When vectorization is enabled, Hive examines the query and the data to determine whether vectorization can be supported. If it cannot be supported, Hive will execute the query with vectorization turned off.

 2.2. Log Information about Vectorized Execution of Queries

The Hive client will log, at the info level, whether a query's execution is being vectorized. More detailed logs are printed at the debug level.

The client logs can also be configured to show up on the console.

 2.3. Supported Functionality

The current implementation supports only single table read-only queries. DDL queries or DML queries are not supported.

The supported operators are selection, filter and group by.

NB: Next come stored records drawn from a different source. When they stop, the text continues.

(* ===== verification/CanvasSound.v ===== *)
(** The graph of a canvas stays sound under the events of its page: nodes have
    identifiers of their own, connections join two different nodes that are there, and
    the group of a node is a group that is there. *)

From Stdlib Require Import ZArith NArith Lia.
From stdpp Require Import base list.
From S2P Require Import Prelude JsString JsNumber JsValue CanvasGraph CanvasGraphProps CanvasEditor CanvasHistory.

Import Resources Helpers Geometry.

Implicit Types (node : CanvasNodeData) (nodes : list CanvasNodeData) (conn : CanvasConnection)
  (connections : list CanvasConnection) (p : Page) (e : Entry).

(** * Sound graphs *)

Definition groupId : jstr := js "groupId".

Definition heads nodes : list (jstr * jstr) := (λ node, (n_id node, n_type node)) <$> nodes.

(** The group of a node is among groups *)
Definition group_ok (hs : list (jstr * jstr)) node : Prop :=
  ∀ g, meta node groupId = VStr g → truthy g = true → (g, TGroup) ∈ hs.

Definition joins (ids : list jstr) conn : Prop := fromNodeId conn ∈ ids ∧ toNodeId conn ∈ ids ∧ fromNodeId conn ≠ toNodeId conn.

Record sound nodes connections : Prop := {
  so_ids : NoDup (n_id <$> nodes);
  so_ends : Forall (joins (n_id <$> nodes)) connections;
  so_groups : Forall (group_ok (heads nodes)) nodes;
}.

Lemma heads_ids nodes nodes' : heads nodes = heads nodes' → n_id <$> nodes = n_id <$> nodes'.
Proof.
  intros H. assert (∀ l, n_id <$> l = (heads l).*1) as E by (intros l; unfold heads; by rewrite <- list_fmap_compose). by rewrite !E, H.
Qed.

Lemma group_ok_mono hs hs' node : hs ⊆ hs' → group_ok hs node → group_ok hs' node.
Proof. intros H1 H2 g Hg Ht. by apply H1, (H2 g). Qed.

Lemma joins_mono ids ids' conn : ids ⊆ ids' → joins ids conn → joins ids' conn.
Proof. unfold joins. intros H (? & ? & ?). auto. Qed.

(** ** Changing nodes *)

Definition keeps_head (f : CanvasNodeData → CanvasNodeData) node : Prop := n_id (f node) = n_id node ∧ n_type (f node) = n_type node.
(* ===== verification/CanvasGenerate.v ===== *)
(** Generations on the page of a canvas: [handleGenerateNode] of
    [pages/canvas/project.tsx] with the metadata of
    [lib/canvas/canvas-node-factory.ts] and the configuration of
    [lib/canvas/canvas-generation-helpers.ts].

    A generation is a flight: what the asynchronous function holds between two awaits.
    It starts, waits for its media to be read, changes the document, and then takes the
    answers of the services as they arrive, while the user and other flights go on.
    What the services answer, fresh identifiers, texts in the language of the interface
    and the parts of plugins are arguments. *)

From Stdlib Require Import ZArith NArith Lia.
From stdpp Require Import base list.
From S2P Require Import Prelude JsString JsNumber JsValue CanvasGraph CanvasPrompt CanvasEditor.

Import Resources Helpers Geometry.

Inductive Mode := MText | MImage | MVideo | MAudio.

#[export] Instance mode_eq_dec : EqDecision Mode.
Proof. solve_decision. Defined.

Implicit Types (node : CanvasNodeData) (nodes : list CanvasNodeData) (p : Page) (config : jsval) (nodeId rootId : jstr).

(** * Configurations and metadata *)

Definition idle : jsval := VStr (js "idle").
Definition loading : jsval := VStr (js "loading").
Definition success : jsval := VStr (js "success").
Definition failed : jsval := VStr (js "error").

Definition status : jstr := js "status".
Definition errorDetails : jstr := js "errorDetails".

(** [a ?? b] *)
Definition or_null (a b : jsval) : jsval := match a with VUndef | VNull => b | _ => a end.

Section metadata.
(** [resolveModelForCapability] *)
Context (resolve_model : jsval → jsval → Mode → jsval).

(** The defaults that [buildGenerationConfig] uses *)
Definition defaultConfig : list (jstr * jsval) :=
  [(js "reasoningEffort", VStr (js "auto")); (js "quality", VStr (js "auto")); (js "size", VStr (js "1:1")); (js "background", VStr []);
   (js "videoSeconds", VStr (js "6")); (js "vquality", VStr (js "720")); (js "videoGenerateAudio", VStr (js "true"));
   (js "videoWatermark", VStr (js "false")); (js "audioVoice", VStr (js "alloy")); (js "audioFormat", VStr (js "mp3"));
   (js "audioSpeed", VStr (js "1")); (js "audioInstructions", VStr []); (js "count", VStr (js "1"))].

Definition buildGenerationConfig config (source : option CanvasNodeData) (mode : Mode) : jsval :=
  let own k := match source with Some node => meta node (js k) | None => VUndef end in
  let get k := prop config (js k) in
  let default_ k := prop (VObj defaultConfig) (js k) in
  let pick k own_k := (js k, or_else (own own_k) (or_else (get k) (default_ k))) in
  let count := or_else (own "count"%string)
    (or_else (if bool_decide (mode = MImage) then or_else (get "canvasImageCount"%string) (get "count"%string) else get "count"%string)
       (default_ "count"%string)) in
  spread_fields config (VObj
    [(js "model", resolve_model config (own "model"%string) mode); pick "reasoningEffort" "reasoningEffort"; pick "quality" "quality";
     pick "size" "size"; (js "background", or_null (own "background"%string) (or_null (get "background"%string) (default_ "background"%string)));
     pick "videoSeconds" "seconds"; pick "vquality" "vquality"; pick "videoGenerateAudio" "generateAudio"; pick "videoWatermark" "watermark";
     pick "audioVoice" "audioVoice"; pick "audioFormat" "audioFormat"; pick "audioSpeed" "audioSpeed";
     pick "audioInstructions" "audioInstructions"; (js "count", VStr (string_of_val count))])%string.
End metadata.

Partitioned tables are supported.

These data types are supported:

  • tinyint

  • smallint

  • int

  • bigint

  • boolean

  • float

  • double

  • timestamp

  • string

These expressions are supported:

  • Comparison: >, >=, <, <= , =, !=

  • Arithmetic: plus, minus, multiply, divide, modulo

  • Logical: AND, OR

  • Aggregates: sum, avg, count, min, max

Only the ORC file format is supported in the current implementation.

 2.4. Unsupported Functionality

All datatypes, file formats, and functionality not listed in the previous section are currently unsupported.

Two unsupported features of particular interest are the logical expression NOT and the cast operator. For example, a query such as select x,y from T where a = b will not vectorize if a is integer and b is double. Although both int and double are supported, casting of one to another is not supported.